Segment Open
Lemma json_get_string_fits body field size r : 0 < size -> json_get_string body field size = Some r -> zlen r < size.
Proof.
  intros Hs. unfold json_get_string. destruct (json_find_field body field) as [p|]; [|done]. cbn [mbind option_bind].
  destruct p as [|c p]; [done|]. destruct (decide (c = 34)) as [->|Hc].
  - intros E. apply (string_loop_fits _ _ _ _ _ (le_n _)) in E; lia.
  - repeat case_match; done.
Qed.
Lemma repaired_delete y w hv m m' :
  in_range y -> y ∉ w -> y ∉ hv -> repaired w hv (delete (key_of y) m) m' -> repaired w (y :: hv) m m'.
Proof using.
  intros Hy Hyw Hyh HR. pose proof HR as (H1 & H2 & H3). split_and!.
  - done.
  - intros p Hp Hpw [->|Hin]%elem_of_cons; [|by apply H2].
    rewrite (repaired_other w hv _ m' y HR) by done. by rewrite lookup_delete_eq.
  - intros k Hk. rewrite H3; [|intros p Hp; apply Hk; rewrite elem_of_cons; tauto].
    rewrite lookup_delete_ne; [done|]. apply Hk; [right; left|done].
Qed.

Lemma below_notin (R : owner_pair -> owner_pair -> Prop) x l :
  (forall y, R x y -> x <> y) -> Forall (R x) l -> x ∉ l.
Proof using. intros HR Hf Hin. rewrite list.Forall_forall in Hf. by apply (HR x (Hf x Hin)). Qed.

Lemma pair_lt_ne x y : pair_lt x y -> x <> y.
Proof using. intros Hl ->. by apply pair_lt_irrefl in Hl. Qed.

Record pass_ok (w hv : list owner_pair) (repair : option Z) (d : D) : Prop := {
  pa_ok : kv_ok d; pa_handle : handle_ok repair d;
  pa_w : Forall in_range w; pa_hv : Forall in_range hv;
  pa_ws : StronglySorted pair_le w; pa_hs : StronglySorted pair_lt hv;
  pa_in : forall p, p ∈ hv -> is_Some (kv_abs d !! key_of p) }.

Lemma pass_insert x w hv repair repair' d d' :
  pass_ok (x :: w) hv repair d -> Forall (pair_lt x) hv -> kv_ok d' -> handle_ok repair' d' ->
  changed true x (kv_abs d) (kv_abs d') ->
  pass_ok w hv repair' d' /\
  forall m', repaired w hv (kv_abs d') m' -> repaired (x :: w) hv (kv_abs d) m'.
Proof using.
  intros [] Hlt Hok Hh [Hn E]. pose proof (Forall_inv pa_w0) as Hx.
  pose proof (below_notin pair_lt x hv (pair_lt_ne x) Hlt) as Hxh. split.
  - constructor; try done; [by apply Forall_inv_tail in pa_w0|by inversion pa_ws0|].
    intros p Hp. rewrite E, lookup_insert_ne; [by apply pa_in0|].
    intros Ek. apply key_of_inj in Ek as ->; [done|done|]. rewrite list.Forall_forall in pa_hv0. by apply pa_hv0.
  - intros m' HR. rewrite E in HR. by apply repaired_insert.
Qed.

Lemma pass_delete y w hv repair repair' d d' :
  pass_ok w (y :: hv) repair d -> Forall (pair_lt y) w -> kv_ok d' -> handle_ok repair' d' ->
  changed false y (kv_abs d) (kv_abs d') ->
  pass_ok w hv repair' d' /\
  forall m', repaired w hv (kv_abs d') m' -> repaired w (y :: hv) (kv_abs d) m'.
Proof using.
  intros [] Hlt Hok Hh [Hn E]. pose proof (Forall_inv pa_hv0) as Hy.
  pose proof (below_notin pair_lt y w (pair_lt_ne y) Hlt) as Hyw.
  inversion pa_hs0 as [|? ? Hs Hf]; subst. pose proof (below_notin pair_lt y hv (pair_lt_ne y) Hf) as Hyh. split.
  - constructor; try done; [by apply Forall_inv_tail in pa_hv0|].
    intros p Hp. rewrite E, lookup_delete_ne; [apply pa_in0; by right|].
    intros Ek. apply key_of_inj in Ek as ->; [done|done|].
    apply Forall_inv_tail in pa_hv0. rewrite list.Forall_forall in pa_hv0. by apply pa_hv0.
  - intros m' HR. rewrite E in HR. by apply repaired_delete.
Qed.

Lemma pass_both x w hv repair d :
  pass_ok (x :: w) (x :: hv) repair d ->
  pass_ok w hv repair d /\ forall m', repaired w hv (kv_abs d) m' -> repaired (x :: w) (x :: hv) (kv_abs d) m'.
Proof using.
  intros []. inversion pa_hs0 as [|? ? Hs Hf]; subst. inversion pa_ws0; subst.
  pose proof (below_notin pair_lt x hv (pair_lt_ne x) Hf) as Hxh. split.
  - constructor; try done; [by apply Forall_inv_tail in pa_w0|by apply Forall_inv_tail in pa_hv0|].
    intros p Hp. apply pa_in0. by right.
  - intros m'. apply repaired_both; [by apply Forall_inv in pa_w0|done|apply pa_in0; left].
Qed.

(** A change that failed: the rest of the pass, on the same map. *)
Lemma pass_skip_wanted x w hv repair repair' d d' :
  pass_ok (x :: w) hv repair d -> kv_ok d' -> handle_ok repair' d' -> kv_abs d' = kv_abs d -> pass_ok w hv repair' d'.
Proof using. intros [] Hok Hh E. constructor; try done; [by apply Forall_inv_tail in pa_w0|by inversion pa_ws0|by rewrite E]. Qed.
Lemma pass_skip_held y w hv repair repair' d d' :
  pass_ok w (y :: hv) repair d -> kv_ok d' -> handle_ok repair' d' -> kv_abs d' = kv_abs d -> pass_ok w hv repair' d'.
Proof using.
  intros [] Hok Hh E. constructor; try done; [by apply Forall_inv_tail in pa_hv0|by inversion pa_hs0|].
  rewrite E. intros p Hp. apply pa_in0. by right.
Qed.

(** Only index entries differ. *)
Definition rest_kept (m m' : gmap bytes bytes) : Prop := forall k, todo_index_key_parse k = None -> m' !! k = m !! k.
#[global] Instance rest_kept_preorder : PreOrder rest_kept.
Proof using. split; [by intros m k|]. intros m1 m2 m3 H1 H2 k Hk. by rewrite H2, H1. Qed.

Lemma changed_rest ins p m m' : in_range p -> changed ins p m m' -> rest_kept m m'.
Proof using.
  intros [Hu Ht] Hc k Hk. assert (key_of p <> k) as Hne.
  { intros <-. unfold key_of in Hk. by rewrite (proj2 (index_parse_iff _ p.1 p.2)) in Hk by done. }
  destruct ins, Hc as [_ ->]; [by rewrite lookup_insert_ne|by rewrite lookup_delete_ne].
Qed.

(** ** The whole pass *)
Lemma repair_loop_eq w hv st repair d :
  repair_loop w hv st repair d =
  let ins x w' := let '(go, (st, repair, d)) := repair_step add_missing x st repair d in
                  if go then repair_loop w' hv st repair d else (st, repair, d) in
  let del y hv' := let '(go, (st, repair, d)) := repair_step drop_orphan y st repair d in
                   if go then repair_loop w hv' st repair d else (st, repair, d) in
  match w, hv with
  | [], [] => (st, repair, d)
  | x :: w', y :: hv' =>
      let cmp := pair_compare x y in
      if cmp =? 0 then repair_loop w' hv' st repair d else if cmp <? 0 then ins x w' else del y hv'
  | x :: w', [] => ins x w'
  | [], y :: hv' => del y hv'
  end.
Proof using. by destruct w, hv. Qed.

Definition pass_result (w hv : list owner_pair) (st : repair_stats) (d : D)
    (r : repair_stats * option Z * D) : Prop :=
  let '(st', repair', d') := r in
  failed st <= failed st' /\ kv_le d d' /\
  (kv_torn d < kv_torn d' /\ failed st < failed st' \/
   kv_ok d' /\ handle_ok repair' d' /\ rest_kept (kv_abs d) (kv_abs d') /\
   (failed st' = failed st -> repaired w hv (kv_abs d) (kv_abs d'))).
Segment Closed
Check each line of the entries above for the word "failed". List the ones that have it.

(EXERCISE RESULT):
(** A change that failed: the rest of the pass, on the same map. *)
  failed st <= failed st' /\ kv_le d d' /\
  (kv_torn d < kv_torn d' /\ failed st < failed st' \/
   (failed st' = failed st -> repaired w hv (kv_abs d) (kv_abs d'))).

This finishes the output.